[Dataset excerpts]
*-*-*

(** Task [i] meets event [e] and would go on with [k]. *)
Definition event_step (i : nat) (ch : Choice) {A} (e : Ev A) (k : A -> Task) (c : Config) : option Config :=
  match e in Ev A return (A -> Task) -> option Config with
  | Io e => fun k =>
      '(x, w) ← handle ch e (c_world c); Some (with_task i (k x) (with_world w c))
  | Spawn j => fun k =>
      Some (with_new_task (job_body j) (with_task i (k (length (c_tasks c))) c))
  | Join h => fun k =>
      t ← c_tasks c !! h; if finished t then Some (with_task i (k tt) c) else None
  | Abort h => fun k => Some (with_task i (k tt) (with_task h (Ret tt) c))
  | Panic => fun _ => Some (with_task i (Ret tt) c)
  end k.

Definition task_step (i : nat) (ch : Choice) (c : Config) : option Config :=
  t ← c_tasks c !! i;
  match observe t with
  | RetF _ => None
  | TauF t => Some (with_task i t c)
  | VisF e k => event_step i ch e k c
  end.

(** What happens around the program.  A block holds no transaction that a wallet
    signed and the node did not get from it (signatures cannot be forged). *)
Inductive env_step : World -> World -> Prop :=
| env_block w height block response n' :
    current_version (sm_storage (nd_state (w_node w))) <= height ->
    commit_prunes (pruning_config (sm_storage (nd_state (w_node w)))) height = false ->
    execute_txs height block (w_node w) = (Ok response, n') ->
    (forall tx, tx ∈ omap decoded block -> recover_signer tx = Ok (tx_from tx) ->
       is_Some (w_counters w !! tx_from tx) -> tx ∈ w_delivered w) ->
    (forall a k, w_counters w !! a = Some k -> k + Z.of_nat (length block) <= U64_MAX) ->
    env_step w (with_node n' w)
| env_submit w hex : env_step w (with_node (snd (submit_transaction hex (w_node w))) w)
| env_arrival w before tx after :
    w_wire w = before ++ tx :: after ->
    env_step w (snd (serve tx {|
      w_now := w_now w; w_counters := w_counters w; w_metrics := w_metrics w; w_node := w_node w;
      w_delivered := w_delivered w; w_wire := before ++ after |})).

Inductive step : Config -> Config -> Prop :=
| step_task i ch c c' : task_step i ch c = Some c' -> step c c'
| step_env c w' : env_step (c_world c) w' -> step c (with_world w' c).
Definition reaches : Config -> Config -> Prop := rtc step.

(** The process starts: one task, no wallets. *)
Definition start_of (config : LoadTestConfig) (n : Node) (now : Z) : Config := {|
  c_world := {| w_now := now; w_counters := ∅; w_metrics := MetricsCollector_new now; w_node := n;
                w_delivered := []; w_wire := [] |};
  c_tasks := [load_test_main config] |}.

End world.

(** * What programs of the client do, for any protocol *)

(** Accesses other than posting a transaction. *)
Definition quiet `{HistEnv} {A} (e : IoE A) : bool := match e with PostTx _ => false | _ => true end.

Section skeleton.
Context {V : TxEnv} {K : KeyEnv} {H : HistEnv}.
Context {St : Type} (may : forall A, Ev A -> St -> Prop) (after : forall A, Ev A -> A -> St -> St)
  (I : St -> Prop).
Notation stays := (stays may after I).
Notation harmless := (harmless may after I).
Context (Hquiet : forall A (e : IoE A), quiet e = true -> harmless (Io e)) (Hpanic : harmless Panic).

Lemma stays_io {A} (e : IoE A) : quiet e = true -> stays (io e).
Proof. intros He. by apply stays_trigger, Hquiet. Qed.
Lemma stays_panic {A} : stays (panic (A := A)).
Proof. by apply stays_vis_void. Qed.
Lemma stays_expect {A} (o : option A) : stays (expect o).
Proof. destruct o; [apply stays_ret|apply stays_panic]. Qed.
Lemma stays_rand_in lo hi : stays (rand_in lo hi).
Proof. unfold rand_in. destruct (_ <? _); [by apply stays_io|apply stays_panic]. Qed.
Lemma stays_collect {A C} (f : A -> itree Ev C) l : (forall a, stays (f a)) -> stays (collect f l).
Proof.
  intros Hf. induction l as [|a l IH]; cbn; [apply stays_ret|].
  apply stays_bind; [done|intros c]. apply stays_bind; [done|intros cs; apply stays_ret].
Qed.
Lemma stays_for_each {A} (f : A -> itree Ev unit) l : (forall a, stays (f a)) -> stays (for_each f l).
Proof.
  intros Hf. induction l as [|a l IH]; cbn; [apply stays_ret|]. apply stays_bind; [done|by intros _].
Qed.
Lemma stays_while {S} start duration (body : S -> itree Ev S) s :
  (forall s, stays (body s)) -> stays (while_elapsed start duration body s).
Proof.
  intros Hb. apply stays_iter. intros s'. apply stays_bind; [by apply stays_io|]. intros now.
  destruct (_ <? _); [|apply stays_ret]. apply stays_bind; [apply Hb|intros; apply stays_ret].
Qed.

(** One rule per construct; what is known is used at once. *)
Create HintDb tidy.
Ltac tidy_step := first
  [ progress intros | solve [auto 2 with tidy] | assumption
  | apply stays_ret | apply stays_panic | apply stays_expect | apply stays_rand_in
  | apply stays_io; reflexivity
  | apply stays_bind; [|intros ?] | apply stays_while; intros ? | apply stays_iter; intros ?
  | apply stays_collect; intros ? | apply stays_for_each; intros ?
  | match goal with |- Protocol.stays _ _ _ (match ?x with _ => _ end) => destruct x end ].
Ltac tidy := repeat tidy_step.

*-*-*

TO DO: Only the lines from the first line of the records through the line with "j => fun k =>" should be reproduced, exactly and with nothing added.

ANSWER TO THIS PROBLEM:
(** Task [i] meets event [e] and would go on with [k]. *)
Definition event_step (i : nat) (ch : Choice) {A} (e : Ev A) (k : A -> Task) (c : Config) : option Config :=
  match e in Ev A return (A -> Task) -> option Config with
  | Io e => fun k =>
      '(x, w) ← handle ch e (c_world c); Some (with_task i (k x) (with_world w c))
  | Spawn j => fun k =>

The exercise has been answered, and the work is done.